A l’occasion de la mise au point de son produit, qui mise sur la survenance du pire, ce qui émeut un peu Chanard, ce dernier constate que cela n’effraie nullement les milieux dirigeants du Groupe. « Il (Chanard) sait que certains groupes réfléchissent déjà à une façon de renverser l’euro. Il comprend la part ludique du projet, certains vivent dans l’abstraction, c’est pure folie ».
Cette conduite, qui amène Chanard vers toujours plus d’implication, c’est-à-dire toujours plus de sacrifices, d’heures de travail le week-end, de vacances écourtées, le conduit, très progressivement, à une remise en cause du bien-fondé de ces impératifs managériaux. A l’occasion du départ de son épouse de la Société, pour cause de mise au placard après son retour de maternité, et surtout après le licenciement de son collègue Vauthier, convaincu de sous-performance continue par ses employeurs, Chanard prend ses distances avec le Groupe.
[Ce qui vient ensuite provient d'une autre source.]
(* ===== verification/Disk.v ===== *)
(** * ATA disks (src/src/disk/disk.c)

    The driver talks to the controller through port instructions, which are
    an interface here ([Ports]); [AtaDevice.v] has a controller that
    implements it.  [enum device_type] has no negative enumerator, so its
    underlying type is [unsigned int] and values stored in it are [u32]. *)
From S2P Require Import Prelude Config CMem.

(** The port instructions of io.asm on a machine state [D]. *)
Class Ports (D : Type) := {
  inb : Z -> cmd D Z;
  inw : Z -> cmd D Z;
  outb : Z -> Z -> cmd D unit;
  outw : Z -> Z -> cmd D unit
}.

Definition PRIMARY_BASE : Z := 0x1F0.
Definition SECONDARY_BASE : Z := 0x170.
Definition MASTER : Z := 1.
Definition SLAVE : Z := 2.
Definition PRIMARY : Z := 1.
Definition SECONDARY : Z := 2.

Definition UNKNOWN_DEV_TYPE : Z := 0.
Definition PATAPI : Z := 1.
Definition SATAPI : Z := 2.
Definition PATA : Z := 3.
Definition SATA : Z := 4.

Definition SERPAEOS_DISK_TYPE_REAL : Z := 1.
Definition SERPAEOS_DISK_TYPE_PARTITION : Z := 2.

(** [filesystem] and [fs_private] are pointers, 0 for null. *)
Record disk := mk_disk {
  type : Z;
  sector_size : Z;
  dev : Z;
  id : Z;
  filesystem : Z;
  fs_private : Z;
  master_slave : Z;
  primary_secondary : Z;
  offset : Z
}.

Definition disk_zero : disk := mk_disk 0 0 0 0 0 0 0 0 0.

Definition set_dev (d : disk) (v : Z) : disk :=
  mk_disk (type d) (sector_size d) (u32 v) (id d) (filesystem d) (fs_private d)
    (master_slave d) (primary_secondary d) (offset d).

Definition set_partition (d : disk) (v lba : Z) : disk :=
  mk_disk SERPAEOS_DISK_TYPE_PARTITION (sector_size d) (u32 v) (id d) (filesystem d) (fs_private d)
    (master_slave d) (primary_secondary d) lba.

(** [unsigned short *ptr = buf; ptr[i] = w;] on the bytes of the buffer. *)
Definition store16 (buf : list Z) (i w : Z) : outcome (list Z) :=
  buf ← store buf (2 * i) (u8 w);
  store buf (2 * i + 1) (u8 (w / 256)).

Definition load16 (buf : list Z) (i : Z) : outcome Z :=
  lo ← load buf (2 * i);
  hi ← load buf (2 * i + 1);
  Ret (lo + 256 * hi).

(** A little-endian 32-bit field at a byte offset. *)
Definition load32 (buf : list Z) (i : Z) : outcome Z :=
  a ← load buf i; b ← load buf (i + 1); c ← load buf (i + 2); d ← load buf (i + 3);
  Ret (le_combine [a; b; c; d]).

Section with_ports.
Context {D : Type} `{Ports D}.

Definition pors (primary_secondary : Z) : Z :=
  if primary_secondary =? PRIMARY then PRIMARY_BASE else SECONDARY_BASE.

Fixpoint outb_zero_from (n : nat) (port : Z) : cmd D unit :=
  match n with
  | O => mret tt
  | S n => outb port 0;; outb_zero_from n (port + 1)
  end.

(** Poll the status register until [stop] holds of it.  The loops of
    [ata_identify] and of the cache flush have no bound of their own. *)
Fixpoint poll (fuel : nat) (port : Z) (stop : Z -> bool) : cmd D unit :=
  match fuel with
  | O => liftO OutOfFuel
  | S fuel =>
      status ← inb port;
      if stop status then mret tt else poll fuel port stop
  end.

Fixpoint read_words (n : nat) (port : Z) (buf : list Z) (i : Z) : cmd D (list Z) :=
  match n with
  | O => mret buf
  | S n =>
      w ← inw port;
      buf ← liftO (store16 buf i w);
      read_words n port buf (i + 1)
  end.

Fixpoint write_words (n : nat) (port : Z) (buf : list Z) (i : Z) : cmd D unit :=
  match n with
  | O => mret tt
  | S n =>
      w ← liftO (load16 buf i);
      outw port w;;
      write_words n port buf (i + 1)
  end.

(** The device type or an error, and the 256 words of the answer in [ptr]. *)
Definition ata_identify (fuel : nat) (master_slave primary_secondary : Z) (ptr : list Z)
    : cmd D (Z * list Z) :=
  let base := pors primary_secondary in
  outb (base + 6) (if master_slave =? MASTER then 0xA0 else 0xB0);;
  outb_zero_from 4 (base + 2);;
  outb (base + 7) 0xEC;;
  status ← inb (base + 7);
  if status =? 0 then mret (- ENODISKSPACE, ptr)
  else
    poll fuel (base + 7) (fun status => negb (c_true (Z.land status 0x80)));;
    lba_mid ← inb (base + 4);
    lba_hi ← inb (base + 5);
    let res :=
      if (lba_hi =? 0) || (lba_mid =? 0) then PATA
      else if (lba_hi =? 0xEB) && (lba_mid =? 0x14) then PATAPI
      else if (lba_hi =? 0x96) && (lba_mid =? 0x69) then SATAPI
      else if (lba_hi =? 0xC3) && (lba_mid =? 0x3C) then SATA
      else UNKNOWN_DEV_TYPE in
    poll fuel (base + 7) (fun status => c_true (Z.land status 0x08) || c_true (Z.land status 1));;
    ptr ← read_words 256 base ptr 0;
    mret (res, ptr).

(** [while(!(c & 0x08))] with its timer: false is the timeout. *)
Fixpoint wait_drq (n : nat) (port : Z) : cmd D bool :=
  match n with
  | O => mret false
  | S n =>
      c ← inb port;
      if c_true (Z.land c 0x08) then mret true else wait_drq n port
  end.

(** One read of the status register, then at most 0x10000 more; the last one
    is not tested. *)
Definition DRQ_POLLS : nat := Z.to_nat 0x10000.
Opaque DRQ_POLLS.

Definition task_file (base : Z) (drive : bool) (lba total command : Z) : cmd D unit :=
  outb (base + 6) (u8 (Z.lor (Z.shiftr lba 24) (if drive then 0xe0 else 0xf0)));;
  outb (base + 2) (u8 total);;
  outb (base + 3) (u8 (Z.land lba 0xff));;
  outb (base + 4) (u8 (Z.shiftr lba 8));;
  outb (base + 5) (u8 (Z.shiftr lba 16));;
  outb (base + 7) command.

Fixpoint read_sectors (n : nat) (base : Z) (buf : list Z) (i : Z) : cmd D (Z * list Z) :=
  match n with
  | O => mret (0, buf)
  | S n =>
      ready ← wait_drq DRQ_POLLS (base + 7);
      if ready : bool then
        buf ← read_words 256 base buf i;
        read_sectors n base buf (i + 256)
      else
        inb (base + 7);;
        mret (- ETIMEDOUT, buf)
  end.

Definition pata_read_sector (primary_secondary : Z) (drive : bool) (lba total : Z) (buf : list Z)
    : cmd D (Z * list Z) :=
  let base := pors primary_secondary in
  task_file base drive lba total 0x20;;
  read_sectors (Z.to_nat total) base buf 0.

Fixpoint write_sectors (n : nat) (base : Z) (buf : list Z) (i : Z) : cmd D Z :=
  match n with
  | O => mret 0
  | S n =>
      ready ← wait_drq DRQ_POLLS (base + 7);
      if ready : bool then
        write_words 256 base buf i;;
        write_sectors n base buf (i + 256)
      else
        inb (base + 7);;
        mret (- ETIMEDOUT)
  end.

Definition pata_write_sector (fuel : nat) (primary_secondary : Z) (drive : bool) (lba total : Z)
    (buf : list Z) : cmd D Z :=
  let base := pors primary_secondary in
  task_file base drive lba total 0x30;;
  res ← write_sectors (Z.to_nat total) base buf 0;
  if res <? 0 then mret res
  else
    outb (base + 7) 0xE7;;
    poll fuel (base + 7) (fun c => negb (c_true (Z.land c 0x80)));;
    mret 0.

(** [dev] is unsigned: [<= UNKNOWN_DEV_TYPE] is equality with 0. *)
Definition disk_read_block (idisk : disk) (lba total : Z) (buf : list Z) : cmd D (Z * list Z) :=
  if dev idisk <=? UNKNOWN_DEV_TYPE then mret (- EINVARG, buf)
  else
    pata_read_sector (primary_secondary idisk) (master_slave idisk =? MASTER)
      (s32 (u32 (lba + if type idisk =? SERPAEOS_DISK_TYPE_PARTITION then offset idisk else 0)))
      total buf.

Definition disk_write_block (fuel : nat) (idisk : disk) (lba total : Z) (buf : list Z) : cmd D Z :=
  if dev idisk <=? UNKNOWN_DEV_TYPE then mret (- EINVARG)
  else
    pata_write_sector fuel (primary_secondary idisk) (master_slave idisk =? MASTER)
      (s32 (u32 (lba + offset idisk))) total buf.

(** ** Finding the disks *)

(** [fs_resolve] of file.c: the filesystem pointer, and the disk with the
    private data the filesystem may have attached to it. *)
Context (fs_resolve : disk -> cmd D (Z * disk)).

Definition init_disk (disks : list disk) (i pri_sec master_slave : Z) : cmd D (list disk) :=
  d ← liftO (load disks i);
  let d := mk_disk (type d)
             (if (dev d =? PATA) || (dev d =? SATA) then SERPAEOS_DEFAULT_SECTOR_SIZE else CD_SECTOR_SIZE)
             (dev d) i (filesystem d) (fs_private d) master_slave pri_sec (offset d) in
  '(fs, d) ← fs_resolve d;
  liftO (store disks i
    (mk_disk (type d) (sector_size d) (dev d) (id d) fs (fs_private d)
       (Disk.master_slave d) (primary_secondary d) (offset d))).

(** The four entries of the partition table in the boot sector. *)
Fixpoint partition_loop (n : nat) (disks : list disk) (bootsect : list Z) (i disk_offset tmp
    pri_sec master_slave partitions_used : Z) : cmd D (list disk * Z) :=
  match n with
  | O => mret (disks, partitions_used)
  | S n =>
      let entry := 0x1BE + 16 * i in
      size ← liftO (load32 bootsect (entry + 12));
      if size =? 0 then
        partition_loop n disks bootsect (i + 1) disk_offset tmp pri_sec master_slave partitions_used
      else
        lba ← liftO (load32 bootsect (entry + 8));
        d ← liftO (load disks (i + disk_offset));
        disks ← liftO (store disks (i + disk_offset) (set_partition d tmp lba));
        disks ← init_disk disks (disk_offset + i) pri_sec master_slave;
        d ← liftO (load disks (disk_offset + i));
        if negb (filesystem d =? 0) then
          partition_loop n disks bootsect (i + 1) disk_offset tmp pri_sec master_slave
            (partitions_used + 1)
        else
          disks ← liftO (store disks (disk_offset + i) (set_dev d UNKNOWN_DEV_TYPE));
          partition_loop n disks bootsect (i + 1) disk_offset tmp pri_sec master_slave partitions_used
  end.

(** One of the three optional devices; [buf] is the stack buffer that the
    three share. *)
Definition probe (fuel : nat) (pri_sec master_slave : Z) (st : list disk * list Z * Z)
    : cmd D (list disk * list Z * Z) :=
  let '(disks, buf, disk_offset) := st in
  let disk_offset := disk_offset + 1 in
  '(tmp, buf) ← ata_identify fuel master_slave pri_sec buf;
  d ← liftO (load disks disk_offset);
  disks ← liftO (store disks disk_offset (set_dev d tmp));
  if u32 tmp <=? 0 then mret (disks, buf, disk_offset)
  else
    disks ← init_disk disks disk_offset pri_sec master_slave;
    d ← liftO (load disks disk_offset);
    if negb (filesystem d =? 0) then mret (disks, buf, disk_offset)
    else
      '(_, buf) ← disk_read_block d 0 1 buf;
      '(disks, partitions_used) ← partition_loop 4 disks buf 0 disk_offset tmp pri_sec master_slave 0;
      mret (disks, buf, disk_offset + partitions_used).

(** [junk] is what the uninitialised stack buffer holds. *)
Definition disk_search_and_init (fuel : nat) (junk : list Z) : cmd D (list disk) :=
  let disks := replicate (Z.to_nat SERPAEOS_MAX_DISKS) disk_zero in
  d ← liftO (load disks 0);
  disks ← liftO (store disks 0 (set_dev d PATA));
  disks ← init_disk disks 0 PRIMARY MASTER;
  st ← probe fuel PRIMARY SLAVE (disks, junk, 0);
  st ← probe fuel SECONDARY MASTER st;
  '(disks, _, _) ← probe fuel SECONDARY SLAVE st;
  mret disks.
End with_ports.

(** A null pointer is [None]. *)
Definition disk_get (disks : list disk) (index : Z) : outcome (option disk) :=
  if SERPAEOS_MAX_DISKS - 1 <? index then Ret None
  else
    d ← load disks index;
    if dev d <=? 0 then Ret None else Ret (Some d).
Il bénéficie d’un congé de maladie et entreprend d’entrer dans la Structure, qui lui fait entrevoir un mieux-être, une santé mentale recouvrée s’il accepte de recourir à ses services.
On pressentira, peut-être, l’échec du personnage à s’affranchir des structures, des organisations, tant professionnelles que médicales. Il semble définitivement dépendant mais recouvre aux yeux du lecteur quelque humanité. Ce roman, bien construit, est écrit au style indirect, intégralement descriptif. Il n’y figure aucun dialogue direct entre les personnages, ces derniers étant intégralement rapportés. Cela n’enlève rien à l’intérêt du récit, dévastateur dans son efficacité, et résonnant comme un avertissement sans frais. Ce premier roman est largement réussi, il nous engage vers des pistes dont l’exploration doit être systématisée.